Work instructions: Every line below between the one holding "let s := run tr (init true t0) in" and the one holding "intros s t1", inclusive, should be copied exactly, and no other line.

-- Provided records follows --

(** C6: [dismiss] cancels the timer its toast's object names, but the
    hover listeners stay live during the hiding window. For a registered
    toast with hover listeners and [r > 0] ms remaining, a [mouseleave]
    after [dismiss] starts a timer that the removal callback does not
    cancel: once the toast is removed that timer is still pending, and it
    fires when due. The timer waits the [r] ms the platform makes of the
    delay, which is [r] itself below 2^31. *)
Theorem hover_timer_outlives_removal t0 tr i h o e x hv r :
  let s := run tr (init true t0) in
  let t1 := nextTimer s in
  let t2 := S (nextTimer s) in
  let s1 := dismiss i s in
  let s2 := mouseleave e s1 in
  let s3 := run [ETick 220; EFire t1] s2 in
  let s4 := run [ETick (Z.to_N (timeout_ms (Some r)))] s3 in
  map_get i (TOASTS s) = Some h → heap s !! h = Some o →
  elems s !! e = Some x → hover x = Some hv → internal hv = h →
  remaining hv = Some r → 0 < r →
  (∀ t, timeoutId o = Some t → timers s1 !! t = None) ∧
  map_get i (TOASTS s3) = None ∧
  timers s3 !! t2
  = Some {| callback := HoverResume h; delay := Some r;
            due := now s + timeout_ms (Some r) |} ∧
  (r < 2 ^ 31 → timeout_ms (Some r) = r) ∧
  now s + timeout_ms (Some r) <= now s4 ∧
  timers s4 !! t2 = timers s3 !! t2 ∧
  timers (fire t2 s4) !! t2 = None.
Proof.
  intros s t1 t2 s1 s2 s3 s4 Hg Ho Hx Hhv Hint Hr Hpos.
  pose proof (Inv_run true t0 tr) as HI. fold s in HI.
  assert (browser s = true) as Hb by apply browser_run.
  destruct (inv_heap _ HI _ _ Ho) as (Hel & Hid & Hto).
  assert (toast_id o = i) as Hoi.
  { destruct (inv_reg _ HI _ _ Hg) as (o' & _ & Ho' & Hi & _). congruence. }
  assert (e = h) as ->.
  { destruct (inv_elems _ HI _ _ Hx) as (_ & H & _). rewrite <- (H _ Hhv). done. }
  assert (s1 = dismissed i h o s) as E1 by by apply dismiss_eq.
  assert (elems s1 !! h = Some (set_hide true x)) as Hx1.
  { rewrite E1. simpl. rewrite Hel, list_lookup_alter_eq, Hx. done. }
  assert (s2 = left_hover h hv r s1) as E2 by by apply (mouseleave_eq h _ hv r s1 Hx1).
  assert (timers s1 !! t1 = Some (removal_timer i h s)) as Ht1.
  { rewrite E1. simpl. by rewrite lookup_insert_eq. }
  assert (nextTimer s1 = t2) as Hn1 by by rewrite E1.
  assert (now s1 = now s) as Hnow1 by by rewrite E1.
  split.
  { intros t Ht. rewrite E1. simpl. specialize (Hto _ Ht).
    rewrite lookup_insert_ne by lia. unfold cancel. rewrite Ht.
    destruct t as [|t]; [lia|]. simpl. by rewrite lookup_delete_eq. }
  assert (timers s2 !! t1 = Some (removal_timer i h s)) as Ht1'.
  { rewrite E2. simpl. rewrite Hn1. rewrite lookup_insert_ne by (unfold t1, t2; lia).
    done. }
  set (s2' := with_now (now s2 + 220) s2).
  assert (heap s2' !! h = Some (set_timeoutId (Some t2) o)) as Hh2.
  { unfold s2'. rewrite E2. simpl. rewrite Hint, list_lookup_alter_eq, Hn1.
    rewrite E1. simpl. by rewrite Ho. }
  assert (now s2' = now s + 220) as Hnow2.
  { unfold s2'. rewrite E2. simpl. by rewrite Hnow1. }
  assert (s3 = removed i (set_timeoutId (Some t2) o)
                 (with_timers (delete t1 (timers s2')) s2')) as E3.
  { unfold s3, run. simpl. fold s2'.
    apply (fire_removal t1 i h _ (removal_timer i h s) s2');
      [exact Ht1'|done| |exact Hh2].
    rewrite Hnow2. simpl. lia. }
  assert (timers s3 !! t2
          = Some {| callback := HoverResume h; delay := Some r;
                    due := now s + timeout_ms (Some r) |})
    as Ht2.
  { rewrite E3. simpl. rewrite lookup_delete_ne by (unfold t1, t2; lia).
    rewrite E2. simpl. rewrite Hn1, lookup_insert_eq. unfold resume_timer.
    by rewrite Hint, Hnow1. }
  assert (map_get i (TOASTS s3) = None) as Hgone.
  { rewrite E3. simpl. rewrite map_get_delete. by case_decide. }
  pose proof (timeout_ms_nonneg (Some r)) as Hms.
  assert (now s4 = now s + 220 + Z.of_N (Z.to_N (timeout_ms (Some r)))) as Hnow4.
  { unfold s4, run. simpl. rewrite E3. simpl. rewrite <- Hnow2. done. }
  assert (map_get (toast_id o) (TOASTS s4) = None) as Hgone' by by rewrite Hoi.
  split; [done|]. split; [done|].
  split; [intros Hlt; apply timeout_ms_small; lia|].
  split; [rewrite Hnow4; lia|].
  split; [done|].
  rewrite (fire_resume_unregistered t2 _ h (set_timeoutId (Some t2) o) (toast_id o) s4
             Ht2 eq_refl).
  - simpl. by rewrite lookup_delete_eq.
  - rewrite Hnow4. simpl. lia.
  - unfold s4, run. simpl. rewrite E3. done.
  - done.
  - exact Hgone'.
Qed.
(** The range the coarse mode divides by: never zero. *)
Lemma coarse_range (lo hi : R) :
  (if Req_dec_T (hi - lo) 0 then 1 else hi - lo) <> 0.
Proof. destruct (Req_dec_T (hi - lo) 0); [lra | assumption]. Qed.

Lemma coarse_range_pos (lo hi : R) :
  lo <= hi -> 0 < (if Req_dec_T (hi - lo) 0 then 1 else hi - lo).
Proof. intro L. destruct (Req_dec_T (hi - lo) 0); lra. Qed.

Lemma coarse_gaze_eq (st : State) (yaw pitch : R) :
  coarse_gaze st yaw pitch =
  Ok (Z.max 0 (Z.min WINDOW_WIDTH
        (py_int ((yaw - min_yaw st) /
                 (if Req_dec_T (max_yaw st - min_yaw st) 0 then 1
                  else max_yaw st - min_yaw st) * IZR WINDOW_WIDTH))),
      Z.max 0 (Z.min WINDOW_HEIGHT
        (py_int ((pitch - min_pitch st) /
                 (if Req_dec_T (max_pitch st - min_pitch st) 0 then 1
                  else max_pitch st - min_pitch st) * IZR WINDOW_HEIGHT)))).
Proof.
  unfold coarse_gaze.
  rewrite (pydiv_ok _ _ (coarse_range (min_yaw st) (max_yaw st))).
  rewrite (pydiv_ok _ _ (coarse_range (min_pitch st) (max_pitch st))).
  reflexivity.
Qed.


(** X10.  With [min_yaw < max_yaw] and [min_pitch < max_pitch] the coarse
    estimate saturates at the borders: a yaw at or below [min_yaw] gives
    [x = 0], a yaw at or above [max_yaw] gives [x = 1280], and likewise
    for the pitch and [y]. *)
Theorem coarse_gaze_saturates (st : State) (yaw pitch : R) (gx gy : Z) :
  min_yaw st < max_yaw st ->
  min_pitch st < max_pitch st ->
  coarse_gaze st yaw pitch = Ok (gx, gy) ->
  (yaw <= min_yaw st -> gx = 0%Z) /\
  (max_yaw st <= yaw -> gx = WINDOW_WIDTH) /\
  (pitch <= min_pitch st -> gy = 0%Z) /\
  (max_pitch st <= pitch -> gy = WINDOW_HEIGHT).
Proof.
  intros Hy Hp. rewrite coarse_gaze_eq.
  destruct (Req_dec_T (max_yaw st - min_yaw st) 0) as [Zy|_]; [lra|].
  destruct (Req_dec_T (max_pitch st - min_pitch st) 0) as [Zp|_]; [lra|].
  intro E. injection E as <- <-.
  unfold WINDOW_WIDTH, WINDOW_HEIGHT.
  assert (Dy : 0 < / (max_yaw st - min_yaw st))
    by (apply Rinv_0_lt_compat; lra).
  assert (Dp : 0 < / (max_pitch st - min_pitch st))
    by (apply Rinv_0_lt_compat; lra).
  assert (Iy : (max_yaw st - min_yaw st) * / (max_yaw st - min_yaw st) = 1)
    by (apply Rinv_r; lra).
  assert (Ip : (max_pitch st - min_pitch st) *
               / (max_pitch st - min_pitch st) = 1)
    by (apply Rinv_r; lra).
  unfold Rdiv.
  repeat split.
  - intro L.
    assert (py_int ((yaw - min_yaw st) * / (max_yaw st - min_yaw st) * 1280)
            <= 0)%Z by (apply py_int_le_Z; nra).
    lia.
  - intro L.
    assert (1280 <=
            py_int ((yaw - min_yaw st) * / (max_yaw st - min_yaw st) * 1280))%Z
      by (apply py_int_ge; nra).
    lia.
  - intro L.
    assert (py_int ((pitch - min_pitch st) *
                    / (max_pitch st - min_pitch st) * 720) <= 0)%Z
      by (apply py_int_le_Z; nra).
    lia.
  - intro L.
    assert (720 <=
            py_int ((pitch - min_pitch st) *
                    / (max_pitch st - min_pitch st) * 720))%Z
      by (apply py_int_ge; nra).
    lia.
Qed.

-- Provided records concluded --

Output of the task:
  let s := run tr (init true t0) in
  let t1 := nextTimer s in
  let t2 := S (nextTimer s) in
  let s1 := dismiss i s in
  let s2 := mouseleave e s1 in
  let s3 := run [ETick 220; EFire t1] s2 in
  let s4 := run [ETick (Z.to_N (timeout_ms (Some r)))] s3 in
  map_get i (TOASTS s) = Some h → heap s !! h = Some o →
  elems s !! e = Some x → hover x = Some hv → internal hv = h →
  remaining hv = Some r → 0 < r →
  (∀ t, timeoutId o = Some t → timers s1 !! t = None) ∧
  map_get i (TOASTS s3) = None ∧
  timers s3 !! t2
  = Some {| callback := HoverResume h; delay := Some r;
            due := now s + timeout_ms (Some r) |} ∧
  (r < 2 ^ 31 → timeout_ms (Some r) = r) ∧
  now s + timeout_ms (Some r) <= now s4 ∧
  timers s4 !! t2 = timers s3 !! t2 ∧
  timers (fire t2 s4) !! t2 = None.
Proof.
  intros s t1 t2 s1 s2 s3 s4 Hg Ho Hx Hhv Hint Hr Hpos.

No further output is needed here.